Keine Frage: Haustiere haben viele Vorzüge. Sie sorgen für gute Laune, födern das Wohlbefinden und zählen oftmals als richtige Familienmitglieder. Doch wo großzügig das Katzenstreu ausgewechselt wird und fleischhaltiges Futter im Fressnapf landet, verursacht eine Hauskatze mit 2251 Kilogramm CO2 pro Jahr rund ein Fünftel der durchschnittlichen CO2-Emissionen eines Deutschen. Freigang hingegen reduziert den Streubedarf und verbessert so auch die Klimabilanz der Samtpfoten.

 

Zum Vergleich: Autofahren verursacht statistisch gesehen pro Kopf 1440 Kilogramm CO2 pro Jahr in Deutschland.

Deutscher Wein

Die Produktion eines Liters Deutschen Weins erzeugt etwa zwei Kilogramm Kohlenstoffdioxid. Zum Vergleich: Bei der gleichen Menge produzierten Bieres entstehen nur 450 Gramm, bei Apfelsaft sogar nur 300 Gramm CO2.
 

Der Weintrauben-Anbau benötigt sehr viel Land, wenn man das Verhältnis zum Ertrag betrachtet. Aus einem Hektar Land werden nur 400-800 Kilogramm Trauben gewonnen. Zum Vergleich: Auf der gleichen Fläche lassen sich 30 bis 80 Tonnen Getreide produzieren!

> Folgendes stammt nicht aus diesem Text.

(* ===== verification/HexUtil.v ===== *)
(** * pkg/hexutil: hexadecimal strings and BER lengths

    [Encode]/[Decode] over Go strings (sequences of bytes, here [string]),
    with the functions of [encoding/hex] and [strings] they call:
    [EncodeToString], [DecodeString], [ToUpper] on hexadecimal digits and
    [TrimSpace] with the full set of Unicode white space in UTF-8. *)

From S2P Require Import Prelude.

(** ** Go strings as bytes *)

Fixpoint string_bytes (s : string) : list Z :=
  match s with
  | EmptyString => []
  | String c s => Z.of_nat (Ascii.nat_of_ascii c) :: string_bytes s
  end.

Fixpoint bytes_string (l : list Z) : string :=
  match l with
  | [] => EmptyString
  | b :: l => String (Ascii.ascii_of_nat (Z.to_nat b)) (bytes_string l)
  end.

(** ** encoding/hex *)

(** The i-th character of ["0123456789abcdef"]. *)
Definition hex_digit (n : Z) : Z := if n <? 10 then 48 + n else 87 + n.

Definition from_hex_char (c : Z) : option Z :=
  if (48 <=? c) && (c <=? 57) then Some (c - 48)
  else if (97 <=? c) && (c <=? 102) then Some (c - 87)
  else if (65 <=? c) && (c <=? 70) then Some (c - 55)
  else None.

Fixpoint hex_encode (data : list Z) : list Z :=
  match data with
  | [] => []
  | b :: data => hex_digit (Z.shiftr b 4) :: hex_digit (Z.land b 15) :: hex_encode data
  end.

(** [hex.EncodeToString] *)
Definition EncodeToString (data : list Z) : string := bytes_string (hex_encode data).

Fixpoint hex_decode (s : list Z) : res (list Z) :=
  match s with
  | [] => Ok []
  | [c] =>
      match from_hex_char c with
      | None => Err (Errorf "encoding/hex: invalid byte: %#U" [ArgInt c])
      | Some _ => Err (Errorf "encoding/hex: odd length hex string" [])
      end
  | c1 :: c2 :: s =>
      match from_hex_char c1, from_hex_char c2 with
      | Some a, Some b =>
          let! rest := hex_decode s in
          Ok (Z.lor (Z.shiftl a 4) b :: rest)
      | None, _ => Err (Errorf "encoding/hex: invalid byte: %#U" [ArgInt c1])
      | _, None => Err (Errorf "encoding/hex: invalid byte: %#U" [ArgInt c2])
      end
  end.

(** [hex.DecodeString] *)
Definition DecodeString (s : string) : res (list Z) := hex_decode (string_bytes s).

(** ** strings.TrimSpace and strings.ToUpper *)

(** The UTF-8 encodings of the code points with the White_Space property. *)
Definition space_seqs : list (list Z) :=
  [[9]; [10]; [11]; [12]; [13]; [32]; [0xC2; 0x85]; [0xC2; 0xA0]; [0xE1; 0x9A; 0x80];
   [0xE2; 0x80; 0x80]; [0xE2; 0x80; 0x81]; [0xE2; 0x80; 0x82]; [0xE2; 0x80; 0x83];
   [0xE2; 0x80; 0x84]; [0xE2; 0x80; 0x85]; [0xE2; 0x80; 0x86]; [0xE2; 0x80; 0x87];
   [0xE2; 0x80; 0x88]; [0xE2; 0x80; 0x89]; [0xE2; 0x80; 0x8A]; [0xE2; 0x80; 0xA8];
   [0xE2; 0x80; 0xA9]; [0xE2; 0x80; 0xAF]; [0xE2; 0x81; 0x9F]; [0xE3; 0x80; 0x80]].

Definition is_prefix (p l : list Z) : bool := bool_decide (take (length p) l = p).

(** Strips leading occurrences of the sequences; each pass removes at least
    one byte, so the length of the string is enough fuel. *)
Fixpoint trim_left_fuel (seqs : list (list Z)) (fuel : nat) (l : list Z) : list Z :=
  match fuel with
  | O => l
  | S fuel =>
      match List.find (fun p => is_prefix p l) seqs with
      | Some p => trim_left_fuel seqs fuel (drop (length p) l)
      | None => l
      end
  end.

Definition trim_left (seqs : list (list Z)) (l : list Z) : list Z :=
  trim_left_fuel seqs (length l) l.

Definition TrimSpace (s : string) : string :=
  let l := trim_left space_seqs (string_bytes s) in
  bytes_string (reverse (trim_left (reverse <$> space_seqs) (reverse l))).

(** [strings.ToUpper] on ASCII letters. *)
Definition upper_char (c : Z) : Z := if (97 <=? c) && (c <=? 122) then c - 32 else c.
Definition ToUpper (s : string) : string := bytes_string (upper_char <$> string_bytes s).

(** ** The package *)

Definition Encode (data : list Z) : string := ToUpper (EncodeToString data).

Definition Decode (s : string) : res (list Z) :=
  let s := TrimSpace s in
  if negb (Z.of_nat (String.length s) mod 2 =? 0) then
    Err (Errorf "hexutil: odd-length hex string: %q" [ArgStr s])
  else DecodeString s.

Definition MustDecode (s : string) : res (list Z) :=
  match Decode s with
  | Ok b => Ok b
  | Err _ => Panic "hexutil.MustDecode"
  | Panic m => Panic m
  end.

Definition BERLength (length : Z) : list Z :=
  if length <? 0x80 then [u8 length]
  else if length <? 0x100 then [0x81; u8 length]
  else [0x82; u8 (Z.shiftr length 8); u8 (Z.land length 0xFF)].

(** ** Specification of BER-TLV lengths (X.690, 8.1.3): the length and the
    bytes that follow it. *)
Definition ber_decode (l : list Z) : option (Z * list Z) :=
  match l with
  | a :: rest =>
      if a <? 0x80 then Some (a, rest)
      else match a, rest with
           | 0x81, b :: rest => Some (b, rest)
           | 0x82, b :: c :: rest => Some (256 * b + c, rest)
           | _, _ => None
           end
  | [] => None
  end.

(** ** Lemmas *)

Lemma string_bytes_of_bytes l : bytes_ok l -> string_bytes (bytes_string l) = l.
Proof.
  induction 1 as [|b l Hb _ IH]; [done|]. cbn [bytes_string string_bytes].
  rewrite IH, Ascii.nat_ascii_embedding; [f_equal|]; unfold is_byte in *; lia.
Qed.

Lemma length_bytes_string l : String.length (bytes_string l) = length l.
Proof. induction l; simpl; auto. Qed.

Definition is_hex_char (c : Z) : Prop := is_Some (from_hex_char c).

Lemma from_hex_digit n : 0 <= n < 16 -> from_hex_char (hex_digit n) = Some n.
Proof. revert n. apply (bounded_cases 16). repeat constructor. Qed.

Lemma from_hex_upper_digit n : 0 <= n < 16 -> from_hex_char (upper_char (hex_digit n)) = Some n.
Proof. revert n. apply (bounded_cases 16). repeat constructor. Qed.

Lemma byte_nibbles b :
  is_byte b -> 0 <= Z.shiftr b 4 < 16 /\ 0 <= Z.land b 15 < 16 /\
               Z.lor (Z.shiftl (Z.shiftr b 4) 4) (Z.land b 15) = b.
Proof.
  unfold is_byte. intros Hb. change 15 with (Z.ones 4).
  rewrite Z.shiftr_div_pow2, Z.land_ones by lia. change (2 ^ 4) with 16.
  split; [split; [apply Z.div_pos; lia | apply Z.div_lt_upper_bound; lia]|].
  split; [apply Z.mod_pos_bound; lia|].
  assert (Hz : Z.land (Z.shiftl (b / 16) 4) (b mod 16) = 0).
  { change 16 with (2 ^ 4) at 2. rewrite <- Z.land_ones by lia. apply Z.bits_inj'. intros i Hi.
    rewrite !Z.land_spec, Z.bits_0, Z.testbit_ones_nonneg by lia.
    destruct (Z.ltb_spec i 4); [|by rewrite !andb_false_r].
    by rewrite Z.shiftl_spec_low by lia. }
  pose proof (Z.add_lor_land (Z.shiftl (b / 16) 4) (b mod 16)) as Ha. rewrite Hz in Ha.
  rewrite Z.shiftl_mul_pow2 in * by lia. pose proof (Z.div_mod b 16). lia.
Qed.

(** [f] keeps the value of hexadecimal digits ([id] or [upper_char]). *)
Lemma hex_decode_encode (f : Z -> Z) data :
  (forall n, 0 <= n < 16 -> from_hex_char (f (hex_digit n)) = Some n) ->
  bytes_ok data -> hex_decode (f <$> hex_encode data) = Ok data.
Proof.
  intros Hf. induction 1 as [|b data Hb _ IH]; [done|].
  destruct (byte_nibbles b Hb) as (Hh & Hl & Hv).
  cbn [hex_encode]. rewrite !fmap_cons. cbn [hex_decode]. rewrite !Hf by done.
  rewrite IH. cbn [rbind]. by rewrite Hv.
Qed.

Lemma hex_encode_chars (f : Z -> Z) data :
  (forall n, 0 <= n < 16 -> from_hex_char (f (hex_digit n)) = Some n) ->
  bytes_ok data -> Forall is_hex_char (f <$> hex_encode data).
Proof.
  intros Hf. induction 1 as [|b data Hb _ IH]; [constructor|].
  destruct (byte_nibbles b Hb) as (Hh & Hl & _).
  cbn [hex_encode]. rewrite !fmap_cons. unfold is_hex_char in *. rewrite !Forall_cons.
  rewrite !Hf by done. eauto.
Qed.

Lemma length_hex_encode data : length (hex_encode data) = (2 * length data)%nat.
Proof. induction data; simpl; lia. Qed.

Lemma hex_char_is_byte c : is_hex_char c -> is_byte c.
Proof. unfold is_hex_char, from_hex_char, is_byte. intros [v Hv]. repeat case_match; lia || done. Qed.

(** No white-space sequence starts or ends with a hexadecimal digit. *)
Lemma trim_left_hex seqs l :
  Forall (fun p => exists a q, p = a :: q /\ from_hex_char a = None) seqs ->
  Forall is_hex_char l -> trim_left seqs l = l.
Proof.
  intros Hs Hl. unfold trim_left. destruct l as [|c l]; [done|]. cbn [length trim_left_fuel].
  destruct (List.find _ _) as [p|] eqn:E; [|done].
  apply find_some in E as [Hin Hp]. rewrite Forall_forall in Hs.
  destruct (Hs p) as (a & q & -> & Ha); [by apply list_elem_of_In|].
  unfold is_prefix in Hp. apply bool_decide_eq_true in Hp. cbn in Hp. simplify_eq.
  apply Forall_cons in Hl as [[? Hc] _]. congruence.
Qed.

Lemma trim_space_hex l : Forall is_hex_char l -> TrimSpace (bytes_string l) = bytes_string l.
Proof.
  intros Hl. unfold TrimSpace. cbv zeta. rewrite string_bytes_of_bytes.
  2:{ eapply Forall_impl; [exact Hl|]. apply hex_char_is_byte. }
  rewrite (trim_left_hex space_seqs) by (try done; repeat constructor; eauto).
  rewrite trim_left_hex; [by rewrite reverse_involutive| |by apply Forall_reverse].
  repeat constructor; do 2 eexists; (split; [reflexivity | reflexivity]).
Qed.

Lemma decode_hex_string (f : Z -> Z) data :
  (forall n, 0 <= n < 16 -> from_hex_char (f (hex_digit n)) = Some n) ->
  bytes_ok data -> Decode (bytes_string (f <$> hex_encode data)) = Ok data.
Proof.
  intros Hf Hd. pose proof (hex_encode_chars f data Hf Hd) as Hc.
  unfold Decode. rewrite trim_space_hex by done.
  rewrite length_bytes_string, length_fmap, length_hex_encode, Nat2Z.inj_mul.
  rewrite Z.mul_comm, Z.mod_mul by lia. cbn [Z.eqb negb].
  unfold DecodeString. rewrite string_bytes_of_bytes.
  - by apply hex_decode_encode.
  - eapply Forall_impl; [exact Hc|]. apply hex_char_is_byte.
Qed.

Lemma decode_Encode data : bytes_ok data -> Decode (Encode data) = Ok data.
Proof.
  intros Hd. unfold Encode, ToUpper, EncodeToString.
  rewrite string_bytes_of_bytes; [apply decode_hex_string; [apply from_hex_upper_digit | done]|].
  rewrite <- (list_fmap_id (hex_encode data)).
  eapply Forall_impl; [apply (hex_encode_chars id); [apply from_hex_digit | done]|].
  apply hex_char_is_byte.
Qed.

(** ** Properties *)

(** Hexadecimal decoding inverts encoding.  For every byte string, the
    decoder of the package accepts what its own [Encode] (upper case) and what
    [hex.EncodeToString] (lower case, used by the gateway for MO payloads)
    produce, and returns the original bytes; [MustDecode] does not panic on
    them. *)
Theorem hex_decode_inverts_encode (data : list Z) (Hd : bytes_ok data) :
  Decode (Encode data) = Ok data /\ Decode (EncodeToString data) = Ok data /\
  MustDecode (Encode data) = Ok data.
Proof.
  pose proof (decode_Encode data Hd) as H1.
  split; [done|]. split; [|unfold MustDecode; by rewrite H1].
  unfold EncodeToString. rewrite <- (list_fmap_id (hex_encode data)).
  apply (decode_hex_string id); [apply from_hex_digit | done].
Qed.

Lemma hex_decode_inverts_encode_witness :
  Encode [0x0A; 0xFF] = "0AFF"%string /\ Decode (Encode [0x0A; 0xFF]) = Ok [0x0A; 0xFF].
Proof.
  split; [reflexivity|].
  apply (hex_decode_inverts_encode [0x0A; 0xFF]). apply (bool_decide_unpack _). vm_compute. exact I.
Defined.

(** BER lengths.  For every length below 65536 the encoded field is read
    back as the same length by the X.690 rules, whatever bytes follow, and it
    is the shortest of the three forms. *)
Lemma ber_length_roundtrip (n : Z) (rest : list Z) (Hn : 0 <= n < 65536) :
  ber_decode (BERLength n ++ rest) = Some (n, rest) /\
  zlen (BERLength n) = (if n <? 128 then 1 else if n <? 256 then 2 else 3).
Proof.
  unfold BERLength. destruct (Z.ltb_spec n 128); [|destruct (Z.ltb_spec n 256)].
  - cbn [app ber_decode]. rewrite u8_small by lia.
    rewrite (proj2 (Z.ltb_lt n 128)) by lia. done.
  - cbn. rewrite u8_small by lia. done.
  - cbn. change 255 with (Z.ones 8). rewrite Z.land_ones, Z.shiftr_div_pow2 by lia.
    change (2 ^ 8) with 256. unfold u8.
    rewrite (Z.mod_small (n / 256)) by (split; [apply Z.div_pos; lia | apply Z.div_lt_upper_bound; lia]).
    rewrite Zmod_mod. pose proof (Z.div_mod n 256). split; [|done]. do 2 f_equal. lia.
Qed.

Zudem verschlingt der Anbau von Wein sehr viel Wasser. Umgerechnet werden für ein Glas Wein etwa 120 Liter Wasser benötigt, das macht 480.000 Liter Wasser pro Tonne produzierten Weins.
 

Die Bewässerung benötigt nicht nur eine Menge Energie, sondern verbreitet wiederum Chemikalien von Pestiziden in die Umwelt. Dazu kommen der Strom- und Gasverbrauch in den Weinbetrieben. Rechnet man all diese Faktoren zusammen, so stellt man fest, dass die Entfernung allein nicht das Maß des CO2-Ausstoßes für eine Flasche Wein ist.